## YOUR TASK
Give the data again exactly, stopping after the "Lemma exits_narrowed_fold name" line.

## TASK MATERIAL
=======

Lemma merge_narrowed_get name a b :
  dict_get name (merge_narrowed a b) =
    match dict_get name a, dict_get name b with
    | Some ms, Some other => Some (union_members ms other)
    | _, _ => None
    end.
Proof.
  induction a as [|[k ms] a IH]; simpl; [done|].
  destruct (dict_get k b) as [other|] eqn:Hk; simpl.
  - case_bool_decide; [subst; by rewrite Hk|done].
  - rewrite IH. case_bool_decide; [|done]. subst. rewrite Hk. by destruct (dict_get k a).
Qed.

(** What a list of paths agrees a name may hold. *)
Lemma exits_narrowed_fold name cs : forall c ms,
  dict_get name (fold_left merge_narrowed cs c) = Some ms <->
  exists ms0, dict_get name c = Some ms0 /\ Forall (fun p => is_Some (dict_get name p)) cs /\
    ms = fold_left union_members (omap (dict_get name) cs) ms0.
Proof.
  induction cs as [|p cs IH]; intros c ms; simpl.
  { split; [intros ->; eexists; split_and!; [done|constructor|done]|by intros (? & -> & _ & ->)]. }
  rewrite IH. setoid_rewrite merge_narrowed_get. setoid_rewrite Forall_cons.
  destruct (dict_get name c) as [ms0|], (dict_get name p) as [mp|]; split; try naive_solver;
    intros (? & ? & [[? ?] ?] & ?); simplify_eq.
Qed.

Lemma fold_union_members x l : forall ms,
  mem_ident x (fold_left union_members l ms) = mem_ident x ms || existsb (mem_ident x) l.
Proof.
  induction l as [|o l IH]; intros ms; simpl; [by rewrite orb_false_r|].
  by rewrite IH, union_members_spec, orb_assoc.
Qed.

Lemma exits_live_spec name entry cs :
  name ∈ exits_live entry cs <->
  match cs with [] => name ∈ entry | _ => forall c, c ∈ cs -> name ∈ c end.
Proof.
  destruct cs as [|c cs]; [done|]. simpl.
  assert (Hf : forall cs c, name ∈ fold_left (fun a b : gset string => a ∩ b) cs c <->
                 name ∈ c /\ forall p, p ∈ cs -> name ∈ p).
  { clear. induction cs as [|p cs IH]; intros c; simpl.
    - split; [intros ?; split; [done|by intros p ?%not_elem_of_nil]|by intros []].
    - rewrite IH, elem_of_intersection. setoid_rewrite elem_of_cons. naive_solver. }
  rewrite Hf. setoid_rewrite elem_of_cons. naive_solver.
Qed.

(** C8: what is known after a loop is what every way of leaving it knows.
    With [paths] the breaks and, when reachable, the natural exit: a name is
    definitely assigned after the loop iff it is on every path (with no path
    at all, the entry's own liveness stands); it stays narrowed iff it is on
    every path; and the members it may then hold are exactly those some path
    allows. *)
Theorem merge_loop_exits_sound natural break natural_live break_live s :
  let paths := break ++ option_list natural in
  let live_paths := break_live ++ option_list natural_live in
  exists s', merge_loop_exits natural break natural_live break_live s = (Ok tt, s') /\
    (forall name, name ∈ live s' <->
       match live_paths with [] => name ∈ live s | _ => forall p, p ∈ live_paths -> name ∈ p end) /\
    (forall name, is_Some (dict_get name (narrowed s')) <->
       paths <> [] /\ forall p, p ∈ paths -> is_Some (dict_get name p)) /\
    (forall name ms x, dict_get name (narrowed s') = Some ms ->
       mem_ident x ms = true <->
       exists p pms, p ∈ paths /\ dict_get name p = Some pms /\ mem_ident x pms = true).
Proof.
  intros paths live_paths. eexists. split; [done|]. cbn [live narrowed set_live set_narrowed].
  split; [intros name; apply exits_live_spec|].
  fold paths. destruct paths as [|c cs]; simpl.
  { split; [|done]. intros name. split; [by intros []|by intros []]. }
  split.
  - intros name. unfold is_Some at 1. setoid_rewrite exits_narrowed_fold.
    setoid_rewrite elem_of_cons. setoid_rewrite Forall_forall. split.
    + intros (ms & ms0 & Hc & Hcs & _). split; [done|]. intros p [->|Hp]; eauto.
    + intros [_ Hall]. destruct (Hall c) as [ms0 Hc]; [by left|].
      eexists _, ms0. split_and!; [done| |done]. eauto.
  - intros name ms x Hms. apply exits_narrowed_fold in Hms as (ms0 & Hc & Hcs & ->).
    rewrite fold_union_members, orb_true_iff, existsb_exists. setoid_rewrite elem_of_cons. split.
    + intros [Hx|(pms & Hp%list_elem_of_In & Hx)]; [exists c, ms0; by auto|].
      apply list_elem_of_omap in Hp as (p & Hp & Hpms). exists p, pms. auto.
    + intros (p & pms & [->|Hp] & Hpms & Hx); [left; congruence|right].
      exists pms. split; [|done]. apply list_elem_of_In, list_elem_of_omap. eauto.
Qed.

=======

## SOLUTION
Lemma merge_narrowed_get name a b :
  dict_get name (merge_narrowed a b) =
    match dict_get name a, dict_get name b with
    | Some ms, Some other => Some (union_members ms other)
    | _, _ => None
    end.
Proof.
  induction a as [|[k ms] a IH]; simpl; [done|].
  destruct (dict_get k b) as [other|] eqn:Hk; simpl.
  - case_bool_decide; [subst; by rewrite Hk|done].
  - rewrite IH. case_bool_decide; [|done]. subst. rewrite Hk. by destruct (dict_get k a).
Qed.

(** What a list of paths agrees a name may hold. *)
Lemma exits_narrowed_fold name cs : forall c ms,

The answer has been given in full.